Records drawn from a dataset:

::::::::

(* ===== verification/Concurrent.v ===== *)
(** * The store shared by several threads (src/storage.rs)

    The same operations as in [Storage], cut into the pieces that other threads can
    see apart.  A thread inside an operation is at a program point [pc]; [act] is what
    it does in one piece, and [move] lets one thread of several do its next piece.
    Runs over all schedules are all interleavings.

    The pieces: what happens under the guard of [data] is hidden from the threads that
    need this guard, but [memory_used] and [cas_counter] are also read and written
    without it, and readers share the guard while they record accesses.  A piece
    therefore touches at most one counter that another thread can reach at that
    moment, and a guard is released where the code drops it.  Each piece reads the
    clock on its own.  Waiting for a guard is waiting for a turn at which it is free;
    which waits never end is the subject of [Locks]. *)

From S2P Require Import Prelude RustStd Storage StorageOps.

(** The guard of [data] a thread holds or asks for. *)
Inductive guard : Type := Shared | Exclusive.

#[export] Instance guard_eq_dec : EqDecision guard.
Proof. solve_decision. Defined.

(** What is left to do after [ensure_memory_available]. *)
Inductive task : Type :=
| TSet (key : bytes) (item : CacheItem)
| TCas (key : bytes) (item : CacheItem)
| TExtend (key extra : bytes) (front : bool).

(** What a reader goes on with after recording an access: [get] returns the item,
    [get_multi] scans the remaining keys. *)
Inductive reader : Type :=
| ThenReturn (item : CacheItem)
| ThenScan (keys : list bytes) (results : list (bytes * CacheItem)) (expired_keys : list bytes).

Inductive pc : Type :=
| Begin (o : op)
| Build (key val : bytes) (flg ttl : Z)
| Ensure (needed : Z) (t : task)
| FindLru (needed : Z) (t : task)
| Evict (key : bytes) (needed : Z) (t : task)
| Finish (t : task)
| Replacing (key : bytes) (item : CacheItem)
| Matched (key : bytes) (old_item : CacheItem) (val : bytes) (flg ttl : Z)
| Refund (key : bytes) (old_item item : CacheItem)
| Extending (key : bytes) (item : CacheItem) (extra : bytes) (front : bool)
| Writing (key : bytes) (item : CacheItem) (additional_size : Z)
| Scanning (keys : list bytes) (results : list (bytes * CacheItem)) (expired_keys : list bytes)
| Recording (key : bytes) (seq : Z) (rd : reader)
| DeleteAll (keys : list bytes) (r : reply)
| Return (r : reply).

(** The guard a thread keeps between two pieces. *)
Definition holds (p : pc) : option guard :=
  match p with
  | Replacing _ _ | Matched _ _ _ _ _ | Refund _ _ _ | Extending _ _ _ _ | Writing _ _ _ => Some Exclusive
  | Scanning _ _ _ | Recording _ _ _ => Some Shared
  | _ => None
  end.

(** The guard the next piece starts by taking. *)
Definition wants (p : pc) : option guard :=
  match p with
  | Begin o =>
      match o with
      | OpGet _ | OpGetMulti _ | OpAdd _ _ _ _ | OpReplace _ _ _ _ | OpCleanup | OpStats => Some Shared
      | OpCas _ _ _ _ _ | OpAppend _ _ | OpPrepend _ _ | OpDelete _ | OpFlush => Some Exclusive
      | OpSet _ _ _ _ => None
      end
  | FindLru _ _ => Some Shared
  | Evict _ _ _ | Finish _ | DeleteAll (_ :: _) _ => Some Exclusive
  | _ => None
  end.

(** The new value of [append] and [prepend]. *)
Definition extend_value (front : bool) (extra val : bytes) : bytes :=
  if front then extra ++ val else val ++ extra.

Section threads.
Context `{BP : BuildProfile, LY : Layout, HO : HashOrder}.

(** What [ensure_memory_available] is asked for. *)
Definition task_need (t : task) : Z :=
  match t with
  | TSet key item | TCas key item => memory_size item + len key
  | TExtend _ extra _ => len extra
  end.

(** The two halves of [record_access]. *)
Definition next_access : st Storage Z := fun s =>
  Done (access_counter s)
    (mkStorage (data s) (memory_used s) (max_memory s) (default_ttl s) (cas_counter s)
       (access_order s) (u64 (access_counter s + 1)) (data_poisoned s)).
Definition insert_order (key : bytes) (seq : Z) : st Storage unit :=
  modify (with_order (<[key := seq]>)).

(** The head of [set], before it makes room. *)
Definition build_item (now : Z) (key val : bytes) (flg ttl : Z) : st Storage pc :=
  expires ← calculate_expiry now ttl;
  cas ← next_cas_unique;
  let t := TSet key (mkItem val flg expires cas now) in
  mret (Ensure (task_need t) t).

(** The lookup of [append] and [prepend], up to the memory check. *)
Definition begin_extend (now : Z) (key extra : bytes) (front : bool) : st Storage pc :=
  lock_data;;
  d ← gets data;
  match d !! key with
  | None => mret (Return (RRes NotStored))
  | Some item =>
      if is_expired now item then remove_expired key item;; mret (Return (RRes NotStored))
      else
        current_used ← gets memory_used;
        total ← holding_write (lift (usize_add current_used (len extra)));
        max ← gets max_memory;
        if max <? total then mret (Ensure (len extra) (TExtend key extra front))
        else mret (Extending key item extra front)
  end.

(** The first piece of each operation. *)
Definition begin_get (now : Z) (key : bytes) : st Storage pc := fun s =>
  if data_poisoned s then Done (Return (RItem None)) s
  else match data s !! key with
       | Some item =>
           if is_expired now item then Done (DeleteAll [key] (RItem None)) s
           else (seq ← next_access; mret (Recording key seq (ThenReturn item))) s
       | None => Done (Return (RItem None)) s
       end.

Definition begin_get_multi (keys : list bytes) : st Storage pc :=
  lock_data;; mret (Scanning keys [] []).

Definition begin_add (now : Z) (key val : bytes) (flg ttl : Z) : st Storage pc :=
  lock_data;;
  d ← gets data;
  match d !! key with
  | Some item => if negb (is_expired now item) then mret (Return (RRes NotStored))
                 else mret (Build key val flg ttl)
  | None => mret (Build key val flg ttl)
  end.

Definition begin_replace (now : Z) (key val : bytes) (flg ttl : Z) : st Storage pc :=
  lock_data;;
  d ← gets data;
  match d !! key with
  | Some item => if negb (is_expired now item) then mret (Build key val flg ttl)
                 else mret (Return (RRes NotStored))
  | None => mret (Return (RRes NotStored))
  end.

Definition begin_cas (now : Z) (key val : bytes) (flg ttl unique : Z) : st Storage pc :=
  lock_data;;
  d ← gets data;
  match d !! key with
  | None => mret (Return (RRes NotFound))
  | Some item =>
      if is_expired now item then remove_expired key item;; mret (Return (RRes NotFound))
      else if negb (cas_unique item =? unique) then mret (Return (RRes CasMismatch))
      else mret (Matched key item val flg ttl)
  end.

Definition begin_cleanup (now : Z) : st Storage pc :=
  lock_data;;
  d ← gets data;
  mret (DeleteAll (expired_keys now d) (RCount (len (expired_keys now d)))).

Definition begin (now : Z) (o : op) : st Storage pc :=
  match o with
  | OpGet key => begin_get now key
  | OpGetMulti keys => begin_get_multi keys
  | OpSet key val flg ttl => build_item now key val flg ttl
  | OpAdd key val flg ttl => begin_add now key val flg ttl
  | OpReplace key val flg ttl => begin_replace now key val flg ttl
  | OpCas key val flg ttl unique => begin_cas now key val flg ttl unique
  | OpAppend key extra => begin_extend now key extra false
  | OpPrepend key extra => begin_extend now key extra true
  | OpDelete key => r ← delete key; mret (Return (RRes r))
  | OpCleanup => begin_cleanup now
  | OpFlush => flush_all;; mret (Return RUnit)
  | OpStats => x ← stats; mret (Return (RStats x))
  end.

(** One round of the loop of [ensure_memory_available]: the load of the counter, the
    search for the entry to evict. *)
Definition check_room (needed : Z) (t : task) : st Storage pc := fun s =>
  match usize_add (memory_used s) needed with
  | Panic => Panicked s
  | Val total => if max_memory s <? total then Done (FindLru needed t) s else Done (Finish t) s
  end.

Definition choose_victim (now needed : Z) (t : task) : st Storage pc := fun s =>
  match find_lru_key now s with
  | Some key => Done (Evict key needed t) s
  | None => Done (Finish t) s
  end.

(** The guard is taken again after making room. *)
Definition finish_set (key : bytes) (item : CacheItem) : st Storage pc :=
  d ← gets data;
  match d !! key with
  | Some old_item => fetch_sub (memory_size old_item + len key)
  | None => mret tt
  end;;
  mret (Replacing key item).

Definition finish_extend (now : Z) (key extra : bytes) (front : bool) : st Storage pc :=
  d ← gets data;
  match d !! key with
  | Some item =>
      if negb (is_expired now item) then mret (Extending key item extra front)
      else mret (Return (RRes NotStored))
  | None => mret (Return (RRes NotStored))
  end.

Definition finish (now : Z) (t : task) : st Storage pc :=
  lock_data;;
  match t with
  | TSet key item => finish_set key item
  | TCas key item => mret (Writing key item (memory_size item + len key))
  | TExtend key extra front => finish_extend now key extra front
  end.

(** The two pieces of [cas] between the comparison and the release of the guard. *)
Definition build_successor (now : Z) (key : bytes) (old_item : CacheItem) (val : bytes) (flg ttl : Z) : st Storage pc :=
  expires ← holding_write (calculate_expiry now ttl);
  c ← next_cas_unique;
  mret (Refund key old_item (mkItem val flg expires c now)).

Definition refund (key : bytes) (old_item item : CacheItem) : st Storage pc :=
  fetch_sub (memory_size old_item + len key);;
  mret (Ensure (task_need (TCas key item)) (TCas key item)).

(** [append] and [prepend] give the longer value a new token. *)
Definition extended (now : Z) (key : bytes) (item : CacheItem) (extra : bytes) (front : bool) : st Storage pc :=
  c ← next_cas_unique;
  mret (Writing key (mkItem (extend_value front extra (value item)) (flags item)
                       (expires_at item) c now) (len extra)).

(** The tail of every write: count the bytes, put the item in place, record the
    access and release the guard. *)
Definition write_item (key : bytes) (item : CacheItem) (size : Z) : st Storage pc :=
  fetch_add size;;
  modify (with_data (<[key := item]>));;
  record_access key;;
  mret (Return (RRes Stored)).

(** One key of [get_multi]. *)
Definition scan (now : Z) (keys : list bytes) (results : list (bytes * CacheItem)) (expired : list bytes) :
    st Storage pc := fun s =>
  match keys with
  | [] => Done (DeleteAll expired (RItems results)) s
  | key :: keys' =>
      match data s !! key with
      | Some item =>
          if is_expired now item then Done (Scanning keys' results (expired ++ [key])) s
          else (seq ← next_access;
                mret (Recording key seq (ThenScan keys' (results ++ [(key, item)]) expired))) s
      | None => Done (Scanning keys' results expired) s
      end
  end.

Definition recorded (key : bytes) (seq : Z) (rd : reader) : st Storage pc :=
  insert_order key seq;;
  match rd with
  | ThenReturn item => mret (Return (RItem (Some item)))
  | ThenScan keys results expired => mret (Scanning keys results expired)
  end.

(** The deletions of expired entries by [get], [get_multi] and [cleanup_expired]. *)
Definition delete_next (keys : list bytes) (r : reply) : st Storage pc :=
  match keys with
  | [] => mret (Return r)
  | key :: keys' => delete key;; mret (DeleteAll keys' r)
  end.

(** One piece of an operation, from a program point to the next. *)
Definition act (now : Z) (p : pc) : st Storage pc :=
  match p with
  | Begin o => begin now o
  | Build key val flg ttl => build_item now key val flg ttl
  | Ensure needed t => check_room needed t
  | FindLru needed t => choose_victim now needed t
  | Evict key needed t => delete key;; mret (Ensure needed t)
  | Finish t => finish now t
  | Replacing key item => write_item key item (memory_size item + len key)
  | Matched key old_item val flg ttl => build_successor now key old_item val flg ttl
  | Refund key old_item item => refund key old_item item
  | Extending key item extra front => extended now key item extra front
  | Writing key item size => write_item key item size
  | Scanning keys results expired => scan now keys results expired
  | Recording key seq rd => recorded key seq rd
  | DeleteAll keys r => delete_next keys r
  | Return r => mret (Return r)
  end.

(** ** Threads and schedules *)

Inductive thread : Type :=
| Idle
| Busy (o : op) (p : pc)
| Crashed (o : op).

Record config := mkConfig { store : Storage; threads : list thread }.

(** What can be seen of a run: calls, replies, and the entries the store drops on its
    own (eviction and expiry). *)
Inductive event : Type :=
| Call (i : nat) (o : op)
| Ret (i : nat) (r : reply)
| Forgot (key : bytes).

Definition guard_of (t : thread) : option guard :=
  match t with Busy _ p => holds p | _ => None end.

(** The guard is granted when no other thread's guard excludes it. *)
Definition granted (p : pc) (ts : list thread) : bool :=
  match wants p with
  | None => true
  | Some Shared => forallb (fun t => bool_decide (guard_of t <> Some Exclusive)) ts
  | Some Exclusive => forallb (fun t => bool_decide (guard_of t = None)) ts
  end.

(** The entry a piece drops although no client asked for it. *)
Definition forgets (now : Z) (p : pc) (s : Storage) : list event :=
  if data_poisoned s then [] else
  match p with
  | Evict key _ _ | DeleteAll (key :: _) _ =>
      match data s !! key with Some _ => [Forgot key] | None => [] end
  | Begin (OpCas key _ _ _ _) | Begin (OpAppend key _) | Begin (OpPrepend key _) =>
      match data s !! key with
      | Some item => if is_expired now item then [Forgot key] else []
      | None => []
      end
  | _ => []
  end.

(** After a piece: a thread that returned is idle, a thread that panicked is gone. *)
Definition settle (i : nat) (o : op) (out : outcome Storage pc) : list event * thread * Storage :=
  match out with
  | Done (Return r) s => ([Ret i r], Idle, s)
  | Done p s => ([], Busy o p, s)
  | Panicked s | Running s => ([], Crashed o, s)
  end.

(** A turn of thread [i]: it starts an operation, or does its next piece at [now]. *)
Inductive turn : Type := Start (o : op) | Go (now : Z).

Definition move (c : config) (i : nat) (u : turn) : option (list event * config) :=
  match threads c !! i, u with
  | Some Idle, Start o =>
      Some ([Call i o], mkConfig (store c) (<[i := Busy o (Begin o)]> (threads c)))
  | Some (Busy o p), Go now =>
      if granted p (threads c) then
        let '(evs, t, s) := settle i o (act now p (store c)) in
        Some (forgets now p (store c) ++ evs, mkConfig s (<[i := t]> (threads c)))
      else None
  | _, _ => None
  end.

(** A schedule, run from [c]. *)
Fixpoint play (c : config) (sched : list (nat * turn)) : option (list event * config) :=
  match sched with
  | [] => Some ([], c)
  | (i, u) :: sched' =>
      '(evs, c1) ← move c i u;
      '(evs', c2) ← play c1 sched';
      Some (evs ++ evs', c2)
  end.

Definition start (n : nat) (s : Storage) : config := mkConfig s (replicate n Idle).

End threads.

Arguments begin_get /.
Arguments begin_get_multi /.
Arguments begin_add /.
Arguments begin_replace /.
Arguments begin_cas /.
Arguments begin_cleanup /.
Arguments check_room /.
Arguments choose_victim /.
Arguments finish_set /.
Arguments finish_extend /.
Arguments build_successor /.
Arguments refund /.
Arguments extended /.
Arguments scan /.
Arguments recorded /.
Arguments delete_next /.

::::::::

WHAT THE EXERCISE ASKS — Find the string "settle" in the data. Report each line it appears in.

TASK SOLUTION —
Definition settle (i : nat) (o : op) (out : outcome Storage pc) : list event * thread * Storage :=
        let '(evs, t, s) := settle i o (act now p (store c)) in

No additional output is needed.